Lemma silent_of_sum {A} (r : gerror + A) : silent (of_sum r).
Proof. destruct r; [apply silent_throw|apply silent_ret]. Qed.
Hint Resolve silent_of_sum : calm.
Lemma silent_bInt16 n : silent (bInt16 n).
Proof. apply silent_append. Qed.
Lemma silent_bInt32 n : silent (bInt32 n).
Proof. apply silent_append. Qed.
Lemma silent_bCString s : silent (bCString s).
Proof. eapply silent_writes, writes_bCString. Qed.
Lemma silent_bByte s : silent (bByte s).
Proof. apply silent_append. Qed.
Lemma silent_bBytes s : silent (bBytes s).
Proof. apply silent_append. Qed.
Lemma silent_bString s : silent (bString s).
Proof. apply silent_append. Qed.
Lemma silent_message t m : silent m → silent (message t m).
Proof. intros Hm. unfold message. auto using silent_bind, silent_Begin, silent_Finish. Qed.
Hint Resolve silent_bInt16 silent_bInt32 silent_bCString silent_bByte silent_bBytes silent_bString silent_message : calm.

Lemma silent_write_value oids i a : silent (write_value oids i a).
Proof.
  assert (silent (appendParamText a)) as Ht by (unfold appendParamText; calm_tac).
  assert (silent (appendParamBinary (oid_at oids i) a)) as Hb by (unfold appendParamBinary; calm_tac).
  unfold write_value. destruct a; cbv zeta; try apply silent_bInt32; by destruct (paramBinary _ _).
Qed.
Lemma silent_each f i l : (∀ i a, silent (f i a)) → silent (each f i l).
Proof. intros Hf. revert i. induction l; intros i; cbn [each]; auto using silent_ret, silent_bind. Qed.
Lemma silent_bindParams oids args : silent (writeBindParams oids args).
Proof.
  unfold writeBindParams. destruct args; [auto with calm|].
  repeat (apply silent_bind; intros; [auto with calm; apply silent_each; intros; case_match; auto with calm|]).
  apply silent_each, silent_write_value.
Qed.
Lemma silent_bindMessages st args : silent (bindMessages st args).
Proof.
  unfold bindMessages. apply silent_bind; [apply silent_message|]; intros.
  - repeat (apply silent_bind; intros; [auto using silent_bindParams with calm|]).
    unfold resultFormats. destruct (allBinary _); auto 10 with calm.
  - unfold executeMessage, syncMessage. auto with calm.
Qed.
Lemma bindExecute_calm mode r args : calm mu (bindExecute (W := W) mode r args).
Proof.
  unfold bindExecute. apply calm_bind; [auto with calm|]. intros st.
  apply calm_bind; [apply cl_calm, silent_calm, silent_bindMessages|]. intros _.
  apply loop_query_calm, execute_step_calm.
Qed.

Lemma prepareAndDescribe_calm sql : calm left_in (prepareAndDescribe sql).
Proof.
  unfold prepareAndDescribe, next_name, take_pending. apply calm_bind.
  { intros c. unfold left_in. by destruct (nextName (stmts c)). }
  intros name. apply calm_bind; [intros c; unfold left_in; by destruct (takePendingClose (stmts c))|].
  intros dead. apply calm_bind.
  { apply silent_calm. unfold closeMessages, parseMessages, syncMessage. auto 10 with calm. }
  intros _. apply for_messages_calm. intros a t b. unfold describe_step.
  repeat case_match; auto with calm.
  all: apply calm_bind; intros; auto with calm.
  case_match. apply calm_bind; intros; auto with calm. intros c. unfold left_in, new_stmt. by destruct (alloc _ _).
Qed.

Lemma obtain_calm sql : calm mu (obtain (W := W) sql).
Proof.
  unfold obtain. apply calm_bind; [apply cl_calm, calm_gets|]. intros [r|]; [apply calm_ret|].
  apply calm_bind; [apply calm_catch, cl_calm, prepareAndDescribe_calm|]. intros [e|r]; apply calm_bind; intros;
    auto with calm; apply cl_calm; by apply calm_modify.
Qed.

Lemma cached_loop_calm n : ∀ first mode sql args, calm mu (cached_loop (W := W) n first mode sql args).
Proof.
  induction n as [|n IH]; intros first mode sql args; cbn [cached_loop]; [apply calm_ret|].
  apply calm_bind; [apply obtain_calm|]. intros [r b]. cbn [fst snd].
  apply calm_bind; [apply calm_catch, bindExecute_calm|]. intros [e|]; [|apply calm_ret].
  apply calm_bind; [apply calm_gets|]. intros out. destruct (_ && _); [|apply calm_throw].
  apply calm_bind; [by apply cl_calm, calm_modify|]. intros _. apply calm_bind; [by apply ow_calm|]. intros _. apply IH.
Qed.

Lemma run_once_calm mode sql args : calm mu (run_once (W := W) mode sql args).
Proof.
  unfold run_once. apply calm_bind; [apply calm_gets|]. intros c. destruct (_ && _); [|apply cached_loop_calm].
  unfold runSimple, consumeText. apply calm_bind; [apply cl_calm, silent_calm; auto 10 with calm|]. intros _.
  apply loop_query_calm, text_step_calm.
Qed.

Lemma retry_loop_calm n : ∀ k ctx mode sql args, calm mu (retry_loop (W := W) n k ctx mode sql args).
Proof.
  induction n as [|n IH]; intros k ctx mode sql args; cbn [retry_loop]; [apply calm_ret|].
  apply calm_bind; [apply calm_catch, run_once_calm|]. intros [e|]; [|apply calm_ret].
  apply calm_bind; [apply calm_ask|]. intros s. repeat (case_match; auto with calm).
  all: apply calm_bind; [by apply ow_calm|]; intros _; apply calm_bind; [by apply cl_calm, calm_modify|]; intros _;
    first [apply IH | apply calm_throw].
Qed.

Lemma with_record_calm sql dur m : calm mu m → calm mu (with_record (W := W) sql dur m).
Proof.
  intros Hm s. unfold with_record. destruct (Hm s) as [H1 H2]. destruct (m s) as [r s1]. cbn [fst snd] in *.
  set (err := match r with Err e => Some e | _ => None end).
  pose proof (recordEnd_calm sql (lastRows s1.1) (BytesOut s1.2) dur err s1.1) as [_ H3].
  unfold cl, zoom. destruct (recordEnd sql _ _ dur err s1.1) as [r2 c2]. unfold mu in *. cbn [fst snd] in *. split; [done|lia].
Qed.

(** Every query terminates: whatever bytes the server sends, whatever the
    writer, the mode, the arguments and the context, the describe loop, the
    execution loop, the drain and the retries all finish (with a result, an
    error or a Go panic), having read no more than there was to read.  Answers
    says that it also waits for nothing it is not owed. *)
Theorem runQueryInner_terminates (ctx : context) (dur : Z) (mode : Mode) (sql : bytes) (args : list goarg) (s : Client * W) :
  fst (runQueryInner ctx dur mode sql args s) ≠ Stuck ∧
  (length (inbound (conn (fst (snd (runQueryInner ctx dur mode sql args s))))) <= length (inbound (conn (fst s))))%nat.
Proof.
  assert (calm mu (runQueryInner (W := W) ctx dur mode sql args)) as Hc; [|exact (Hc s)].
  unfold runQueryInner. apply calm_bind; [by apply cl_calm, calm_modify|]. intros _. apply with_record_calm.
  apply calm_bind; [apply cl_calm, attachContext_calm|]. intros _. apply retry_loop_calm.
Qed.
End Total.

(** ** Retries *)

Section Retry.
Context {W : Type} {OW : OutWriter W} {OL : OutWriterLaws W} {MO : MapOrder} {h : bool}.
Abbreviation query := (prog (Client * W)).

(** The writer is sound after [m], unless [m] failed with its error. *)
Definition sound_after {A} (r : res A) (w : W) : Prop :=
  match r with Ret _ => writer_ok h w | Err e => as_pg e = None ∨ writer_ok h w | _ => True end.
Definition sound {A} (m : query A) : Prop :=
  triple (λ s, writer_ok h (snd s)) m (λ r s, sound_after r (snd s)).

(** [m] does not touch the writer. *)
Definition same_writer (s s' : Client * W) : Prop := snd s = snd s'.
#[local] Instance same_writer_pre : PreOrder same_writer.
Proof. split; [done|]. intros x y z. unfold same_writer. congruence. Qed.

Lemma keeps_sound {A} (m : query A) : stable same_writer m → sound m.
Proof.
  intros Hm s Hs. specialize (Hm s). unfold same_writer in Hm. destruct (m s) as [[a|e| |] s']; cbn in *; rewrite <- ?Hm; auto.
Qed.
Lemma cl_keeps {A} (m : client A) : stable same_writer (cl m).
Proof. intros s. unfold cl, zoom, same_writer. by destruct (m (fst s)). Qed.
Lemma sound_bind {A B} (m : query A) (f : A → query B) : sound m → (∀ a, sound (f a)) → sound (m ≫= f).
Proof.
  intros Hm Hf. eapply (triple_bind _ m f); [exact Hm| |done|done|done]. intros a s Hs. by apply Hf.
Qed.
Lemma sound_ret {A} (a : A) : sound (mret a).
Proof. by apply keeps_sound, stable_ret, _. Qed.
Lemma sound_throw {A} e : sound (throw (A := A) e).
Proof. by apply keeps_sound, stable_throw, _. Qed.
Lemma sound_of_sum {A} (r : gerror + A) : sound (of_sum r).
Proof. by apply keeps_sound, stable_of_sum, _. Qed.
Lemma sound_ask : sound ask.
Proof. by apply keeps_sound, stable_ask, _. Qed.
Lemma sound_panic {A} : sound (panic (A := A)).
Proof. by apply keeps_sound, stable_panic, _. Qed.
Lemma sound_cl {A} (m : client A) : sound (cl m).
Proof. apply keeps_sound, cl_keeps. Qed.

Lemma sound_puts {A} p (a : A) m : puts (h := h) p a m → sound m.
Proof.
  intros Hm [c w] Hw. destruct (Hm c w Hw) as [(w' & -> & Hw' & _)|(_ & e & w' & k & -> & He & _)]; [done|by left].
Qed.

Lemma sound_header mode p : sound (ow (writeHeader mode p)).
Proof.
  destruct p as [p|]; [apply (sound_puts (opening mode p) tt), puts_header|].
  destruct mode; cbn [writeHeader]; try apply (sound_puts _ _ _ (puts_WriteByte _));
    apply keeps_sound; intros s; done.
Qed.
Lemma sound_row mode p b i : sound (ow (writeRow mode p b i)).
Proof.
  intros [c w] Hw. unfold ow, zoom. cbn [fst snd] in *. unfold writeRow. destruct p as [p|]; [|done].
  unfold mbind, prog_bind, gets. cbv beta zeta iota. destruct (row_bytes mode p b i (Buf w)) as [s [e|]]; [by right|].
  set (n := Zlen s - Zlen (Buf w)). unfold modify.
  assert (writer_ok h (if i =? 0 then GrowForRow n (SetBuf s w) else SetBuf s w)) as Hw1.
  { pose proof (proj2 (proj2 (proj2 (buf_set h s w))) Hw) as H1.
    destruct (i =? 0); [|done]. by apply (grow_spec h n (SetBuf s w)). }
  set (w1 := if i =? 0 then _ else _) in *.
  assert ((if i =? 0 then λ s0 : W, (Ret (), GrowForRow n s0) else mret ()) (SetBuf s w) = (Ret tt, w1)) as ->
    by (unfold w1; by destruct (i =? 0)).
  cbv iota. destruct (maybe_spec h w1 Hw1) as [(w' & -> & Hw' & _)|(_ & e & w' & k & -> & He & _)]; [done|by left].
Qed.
+ + +
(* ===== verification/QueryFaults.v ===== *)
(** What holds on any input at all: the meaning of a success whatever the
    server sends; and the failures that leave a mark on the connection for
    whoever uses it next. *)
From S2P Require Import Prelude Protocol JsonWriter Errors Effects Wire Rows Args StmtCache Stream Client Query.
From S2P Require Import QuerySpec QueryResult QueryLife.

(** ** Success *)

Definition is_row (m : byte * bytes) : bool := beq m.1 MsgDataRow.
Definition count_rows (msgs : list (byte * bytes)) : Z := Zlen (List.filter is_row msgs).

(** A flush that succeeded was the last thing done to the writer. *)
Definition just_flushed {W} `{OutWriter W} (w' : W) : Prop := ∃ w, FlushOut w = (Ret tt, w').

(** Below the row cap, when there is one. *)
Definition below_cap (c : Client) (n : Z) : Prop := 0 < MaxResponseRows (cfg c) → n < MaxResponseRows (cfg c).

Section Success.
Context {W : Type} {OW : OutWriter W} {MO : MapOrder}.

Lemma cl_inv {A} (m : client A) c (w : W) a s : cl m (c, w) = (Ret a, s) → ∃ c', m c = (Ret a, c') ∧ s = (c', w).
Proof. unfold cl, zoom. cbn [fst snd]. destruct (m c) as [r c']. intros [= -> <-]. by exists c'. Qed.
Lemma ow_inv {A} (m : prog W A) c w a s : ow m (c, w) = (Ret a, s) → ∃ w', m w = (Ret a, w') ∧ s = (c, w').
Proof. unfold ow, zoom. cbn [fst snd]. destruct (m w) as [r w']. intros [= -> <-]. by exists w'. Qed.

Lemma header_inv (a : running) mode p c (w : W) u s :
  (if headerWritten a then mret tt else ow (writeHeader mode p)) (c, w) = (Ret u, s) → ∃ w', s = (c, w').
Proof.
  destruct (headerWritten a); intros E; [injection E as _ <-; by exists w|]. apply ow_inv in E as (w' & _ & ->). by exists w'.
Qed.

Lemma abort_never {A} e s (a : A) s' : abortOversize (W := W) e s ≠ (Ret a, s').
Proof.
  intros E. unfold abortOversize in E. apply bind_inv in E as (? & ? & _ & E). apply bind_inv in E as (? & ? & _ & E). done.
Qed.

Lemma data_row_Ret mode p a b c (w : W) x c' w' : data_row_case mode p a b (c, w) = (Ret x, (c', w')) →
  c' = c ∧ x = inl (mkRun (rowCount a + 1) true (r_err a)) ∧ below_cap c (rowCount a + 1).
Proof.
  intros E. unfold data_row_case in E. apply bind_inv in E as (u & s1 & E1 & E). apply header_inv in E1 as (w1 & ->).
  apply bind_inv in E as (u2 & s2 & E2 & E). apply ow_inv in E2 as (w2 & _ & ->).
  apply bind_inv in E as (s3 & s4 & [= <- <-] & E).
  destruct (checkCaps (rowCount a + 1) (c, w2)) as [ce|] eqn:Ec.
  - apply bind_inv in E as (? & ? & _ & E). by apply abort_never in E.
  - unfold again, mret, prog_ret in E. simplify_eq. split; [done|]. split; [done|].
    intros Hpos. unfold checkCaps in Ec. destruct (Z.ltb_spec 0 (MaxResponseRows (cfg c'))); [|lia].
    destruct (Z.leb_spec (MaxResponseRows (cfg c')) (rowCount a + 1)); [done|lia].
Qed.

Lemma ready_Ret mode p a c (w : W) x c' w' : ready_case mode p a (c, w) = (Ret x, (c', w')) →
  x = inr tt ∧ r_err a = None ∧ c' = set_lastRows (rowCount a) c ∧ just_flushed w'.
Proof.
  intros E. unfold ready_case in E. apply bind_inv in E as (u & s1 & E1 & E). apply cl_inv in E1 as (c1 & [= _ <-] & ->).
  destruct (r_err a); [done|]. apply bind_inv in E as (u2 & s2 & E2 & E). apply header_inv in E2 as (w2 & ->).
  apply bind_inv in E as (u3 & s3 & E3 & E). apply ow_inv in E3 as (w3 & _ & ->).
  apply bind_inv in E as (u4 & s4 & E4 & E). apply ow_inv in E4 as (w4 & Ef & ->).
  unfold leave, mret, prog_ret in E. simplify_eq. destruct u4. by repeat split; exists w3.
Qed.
+ + +
§ Requirement:
For the material above, reproduce exactly the lines from the line with "silent (of_sum r)." to the line with "Lemma silent_each f", inclusive, and exclude all others.

§ Your response:
Lemma silent_of_sum {A} (r : gerror + A) : silent (of_sum r).
Proof. destruct r; [apply silent_throw|apply silent_ret]. Qed.
Hint Resolve silent_of_sum : calm.
Lemma silent_bInt16 n : silent (bInt16 n).
Proof. apply silent_append. Qed.
Lemma silent_bInt32 n : silent (bInt32 n).
Proof. apply silent_append. Qed.
Lemma silent_bCString s : silent (bCString s).
Proof. eapply silent_writes, writes_bCString. Qed.
Lemma silent_bByte s : silent (bByte s).
Proof. apply silent_append. Qed.
Lemma silent_bBytes s : silent (bBytes s).
Proof. apply silent_append. Qed.
Lemma silent_bString s : silent (bString s).
Proof. apply silent_append. Qed.
Lemma silent_message t m : silent m → silent (message t m).
Proof. intros Hm. unfold message. auto using silent_bind, silent_Begin, silent_Finish. Qed.
Hint Resolve silent_bInt16 silent_bInt32 silent_bCString silent_bByte silent_bBytes silent_bString silent_message : calm.

Lemma silent_write_value oids i a : silent (write_value oids i a).
Proof.
  assert (silent (appendParamText a)) as Ht by (unfold appendParamText; calm_tac).
  assert (silent (appendParamBinary (oid_at oids i) a)) as Hb by (unfold appendParamBinary; calm_tac).
  unfold write_value. destruct a; cbv zeta; try apply silent_bInt32; by destruct (paramBinary _ _).
Qed.
Lemma silent_each f i l : (∀ i a, silent (f i a)) → silent (each f i l).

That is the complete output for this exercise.